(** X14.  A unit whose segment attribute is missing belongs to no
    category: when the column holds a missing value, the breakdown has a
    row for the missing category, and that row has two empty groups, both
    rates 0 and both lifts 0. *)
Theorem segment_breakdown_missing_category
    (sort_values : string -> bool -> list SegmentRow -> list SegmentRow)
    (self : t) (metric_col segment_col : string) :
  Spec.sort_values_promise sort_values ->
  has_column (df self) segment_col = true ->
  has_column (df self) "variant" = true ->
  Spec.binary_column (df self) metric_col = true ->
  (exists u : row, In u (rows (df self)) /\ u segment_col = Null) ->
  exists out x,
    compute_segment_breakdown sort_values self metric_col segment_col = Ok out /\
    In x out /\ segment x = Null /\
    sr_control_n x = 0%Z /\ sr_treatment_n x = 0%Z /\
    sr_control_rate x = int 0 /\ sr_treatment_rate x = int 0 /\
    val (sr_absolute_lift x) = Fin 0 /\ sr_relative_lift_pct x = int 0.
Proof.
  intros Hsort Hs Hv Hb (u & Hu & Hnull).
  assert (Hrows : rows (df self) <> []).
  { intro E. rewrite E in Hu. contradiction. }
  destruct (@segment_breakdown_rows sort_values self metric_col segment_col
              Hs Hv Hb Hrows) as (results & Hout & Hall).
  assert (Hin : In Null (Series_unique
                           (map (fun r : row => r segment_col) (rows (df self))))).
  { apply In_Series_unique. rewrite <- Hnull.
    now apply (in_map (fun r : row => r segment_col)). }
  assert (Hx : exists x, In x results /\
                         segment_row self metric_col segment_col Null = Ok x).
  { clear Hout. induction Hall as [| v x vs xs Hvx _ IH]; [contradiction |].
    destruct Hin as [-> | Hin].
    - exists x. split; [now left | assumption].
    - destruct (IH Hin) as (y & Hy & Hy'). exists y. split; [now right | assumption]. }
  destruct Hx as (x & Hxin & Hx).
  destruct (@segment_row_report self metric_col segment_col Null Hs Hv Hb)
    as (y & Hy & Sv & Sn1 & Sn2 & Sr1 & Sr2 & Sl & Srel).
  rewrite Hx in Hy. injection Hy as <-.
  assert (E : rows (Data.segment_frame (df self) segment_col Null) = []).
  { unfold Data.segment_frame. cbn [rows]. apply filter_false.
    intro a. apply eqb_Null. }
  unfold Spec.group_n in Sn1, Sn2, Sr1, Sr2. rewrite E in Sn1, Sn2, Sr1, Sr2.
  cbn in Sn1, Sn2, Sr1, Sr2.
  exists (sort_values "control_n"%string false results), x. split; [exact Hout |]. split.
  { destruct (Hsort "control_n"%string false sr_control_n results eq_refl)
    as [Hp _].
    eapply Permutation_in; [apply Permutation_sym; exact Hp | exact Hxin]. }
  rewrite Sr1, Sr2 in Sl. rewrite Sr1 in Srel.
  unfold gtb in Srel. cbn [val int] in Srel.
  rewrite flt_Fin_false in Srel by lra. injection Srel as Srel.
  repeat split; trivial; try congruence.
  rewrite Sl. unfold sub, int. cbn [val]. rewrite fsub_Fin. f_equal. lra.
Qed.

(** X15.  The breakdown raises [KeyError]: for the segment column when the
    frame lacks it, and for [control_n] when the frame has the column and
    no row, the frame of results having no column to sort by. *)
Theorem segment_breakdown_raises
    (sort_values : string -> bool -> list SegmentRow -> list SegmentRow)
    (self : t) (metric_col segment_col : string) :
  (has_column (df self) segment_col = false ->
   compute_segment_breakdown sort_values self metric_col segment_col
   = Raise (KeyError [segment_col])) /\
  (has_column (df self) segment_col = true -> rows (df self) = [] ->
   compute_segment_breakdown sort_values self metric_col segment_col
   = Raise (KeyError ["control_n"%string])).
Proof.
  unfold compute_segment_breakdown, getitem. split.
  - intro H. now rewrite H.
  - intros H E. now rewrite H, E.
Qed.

★ ★ ★

• WHAT NEEDS TO BE DONE: Set down each record verbatim.

• TASK OUTPUT:
(** X14.  A unit whose segment attribute is missing belongs to no
    category: when the column holds a missing value, the breakdown has a
    row for the missing category, and that row has two empty groups, both
    rates 0 and both lifts 0. *)
Theorem segment_breakdown_missing_category
    (sort_values : string -> bool -> list SegmentRow -> list SegmentRow)
    (self : t) (metric_col segment_col : string) :
  Spec.sort_values_promise sort_values ->
  has_column (df self) segment_col = true ->
  has_column (df self) "variant" = true ->
  Spec.binary_column (df self) metric_col = true ->
  (exists u : row, In u (rows (df self)) /\ u segment_col = Null) ->
  exists out x,
    compute_segment_breakdown sort_values self metric_col segment_col = Ok out /\
    In x out /\ segment x = Null /\
    sr_control_n x = 0%Z /\ sr_treatment_n x = 0%Z /\
    sr_control_rate x = int 0 /\ sr_treatment_rate x = int 0 /\
    val (sr_absolute_lift x) = Fin 0 /\ sr_relative_lift_pct x = int 0.
Proof.
  intros Hsort Hs Hv Hb (u & Hu & Hnull).
  assert (Hrows : rows (df self) <> []).
  { intro E. rewrite E in Hu. contradiction. }
  destruct (@segment_breakdown_rows sort_values self metric_col segment_col
              Hs Hv Hb Hrows) as (results & Hout & Hall).
  assert (Hin : In Null (Series_unique
                           (map (fun r : row => r segment_col) (rows (df self))))).
  { apply In_Series_unique. rewrite <- Hnull.
    now apply (in_map (fun r : row => r segment_col)). }
  assert (Hx : exists x, In x results /\
                         segment_row self metric_col segment_col Null = Ok x).
  { clear Hout. induction Hall as [| v x vs xs Hvx _ IH]; [contradiction |].
    destruct Hin as [-> | Hin].
    - exists x. split; [now left | assumption].
    - destruct (IH Hin) as (y & Hy & Hy'). exists y. split; [now right | assumption]. }
  destruct Hx as (x & Hxin & Hx).
  destruct (@segment_row_report self metric_col segment_col Null Hs Hv Hb)
    as (y & Hy & Sv & Sn1 & Sn2 & Sr1 & Sr2 & Sl & Srel).
  rewrite Hx in Hy. injection Hy as <-.
  assert (E : rows (Data.segment_frame (df self) segment_col Null) = []).
  { unfold Data.segment_frame. cbn [rows]. apply filter_false.
    intro a. apply eqb_Null. }
  unfold Spec.group_n in Sn1, Sn2, Sr1, Sr2. rewrite E in Sn1, Sn2, Sr1, Sr2.
  cbn in Sn1, Sn2, Sr1, Sr2.
  exists (sort_values "control_n"%string false results), x. split; [exact Hout |]. split.
  { destruct (Hsort "control_n"%string false sr_control_n results eq_refl)
    as [Hp _].
    eapply Permutation_in; [apply Permutation_sym; exact Hp | exact Hxin]. }
  rewrite Sr1, Sr2 in Sl. rewrite Sr1 in Srel.
  unfold gtb in Srel. cbn [val int] in Srel.
  rewrite flt_Fin_false in Srel by lra. injection Srel as Srel.
  repeat split; trivial; try congruence.
  rewrite Sl. unfold sub, int. cbn [val]. rewrite fsub_Fin. f_equal. lra.
Qed.

(** X15.  The breakdown raises [KeyError]: for the segment column when the
    frame lacks it, and for [control_n] when the frame has the column and
    no row, the frame of results having no column to sort by. *)
Theorem segment_breakdown_raises
    (sort_values : string -> bool -> list SegmentRow -> list SegmentRow)
    (self : t) (metric_col segment_col : string) :
  (has_column (df self) segment_col = false ->
   compute_segment_breakdown sort_values self metric_col segment_col
   = Raise (KeyError [segment_col])) /\
  (has_column (df self) segment_col = true -> rows (df self) = [] ->
   compute_segment_breakdown sort_values self metric_col segment_col
   = Raise (KeyError ["control_n"%string])).
Proof.
  unfold compute_segment_breakdown, getitem. split.
  - intro H. now rewrite H.
  - intros H E. now rewrite H, E.
Qed.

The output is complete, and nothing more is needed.